▶ _Activity_
Let the output be exactly the lines from the one containing "take_while f l = l." through the end of the records below, both included.

▶ _Collected data_
Lemma chars_app s t : chars (s +:+ t) = chars s ++ chars t.
Proof. induction s as [|a s IH]; [done|]. rewrite str_app_cons. cbn. by rewrite IH. Qed.

Lemma chars_length s : length (chars s) = String.length s.
Proof. induction s as [|a s IH]; [done|]. cbn. by rewrite IH. Qed.

Lemma str_length l : String.length (str l) = length l.
Proof. by rewrite <-chars_length, chars_str. Qed.

Lemma str_app l k : str (l ++ k) = str l +:+ str k.
Proof. induction l as [|a l IH]; [done|]. cbn. rewrite str_app_cons. by rewrite IH. Qed.

Lemma chars_inj s t : chars s = chars t → s = t.
Proof. intros H. by rewrite <-(str_chars s), <-(str_chars t), H. Qed.

Lemma str_mem_chars c s : str_mem c s = bool_decide (c ∈ chars s).
Proof.
  induction s as [|a s IH]; [done|]. cbn. rewrite IH.
  destruct (decide (a = c)) as [->|Hne].
  - rewrite bool_decide_eq_true_2 by done. symmetry. apply bool_decide_eq_true_2. left.
  - rewrite (bool_decide_eq_false_2 (a = c)) by done. cbn.
    apply bool_decide_ext. rewrite elem_of_cons.
    split; [by right|]. by intros [->|?].
Qed.

Lemma take_drop_while {A} (f : A → bool) l : take_while f l ++ drop_while f l = l.
Proof. induction l as [|x l IH]; [done|]. cbn. destruct (f x); [|done]. cbn. by rewrite IH. Qed.

Lemma drop_while_length {A} (f : A → bool) l : (length (drop_while f l) ≤ length l)%nat.
Proof. induction l as [|x l IH]; [done|]. cbn. destruct (f x); cbn; lia. Qed.

Lemma drop_while_head {A} (f : A → bool) l x l' : drop_while f l = x :: l' → f x = false.
Proof.
  induction l as [|y l IH]; [done|]. cbn. destruct (f y) eqn:Hy; [done|].
  by intros [= <- <-].
Qed.

Lemma take_while_all {A} (f : A → bool) l : Forall (λ x, f x = true) l → take_while f l = l.
Proof. induction 1 as [|x l Hx _ IH]; [done|]. cbn. by rewrite Hx, IH. Qed.

Lemma drop_while_all {A} (f : A → bool) l : Forall (λ x, f x = true) l → drop_while f l = [].
Proof. induction 1 as [|x l Hx _ IH]; [done|]. cbn. by rewrite Hx. Qed.

Lemma drop_while_app_stop {A} (f : A → bool) l x k :
  Forall (λ y, f y = true) l → f x = false → drop_while f (l ++ x :: k) = x :: k.
Proof. induction 1 as [|y l Hy _ IH]; intros Hx; cbn; [by rewrite Hx|]. rewrite Hy. auto. Qed.

Lemma take_while_app_stop {A} (f : A → bool) l x k :
  Forall (λ y, f y = true) l → f x = false → take_while f (l ++ x :: k) = l.
Proof.
  induction 1 as [|y l Hy _ IH]; intros Hx; cbn; [by rewrite Hx|]. rewrite Hy. by rewrite IH.
Qed.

▶ _Solution for this exercise_
Lemma take_while_all {A} (f : A → bool) l : Forall (λ x, f x = true) l → take_while f l = l.
Proof. induction 1 as [|x l Hx _ IH]; [done|]. cbn. by rewrite Hx, IH. Qed.

Lemma drop_while_all {A} (f : A → bool) l : Forall (λ x, f x = true) l → drop_while f l = [].
Proof. induction 1 as [|x l Hx _ IH]; [done|]. cbn. by rewrite Hx. Qed.

Lemma drop_while_app_stop {A} (f : A → bool) l x k :
  Forall (λ y, f y = true) l → f x = false → drop_while f (l ++ x :: k) = x :: k.
Proof. induction 1 as [|y l Hy _ IH]; intros Hx; cbn; [by rewrite Hx|]. rewrite Hy. auto. Qed.

Lemma take_while_app_stop {A} (f : A → bool) l x k :
  Forall (λ y, f y = true) l → f x = false → take_while f (l ++ x :: k) = l.
Proof.
  induction 1 as [|y l Hy _ IH]; intros Hx; cbn; [by rewrite Hx|]. rewrite Hy. by rewrite IH.
Qed.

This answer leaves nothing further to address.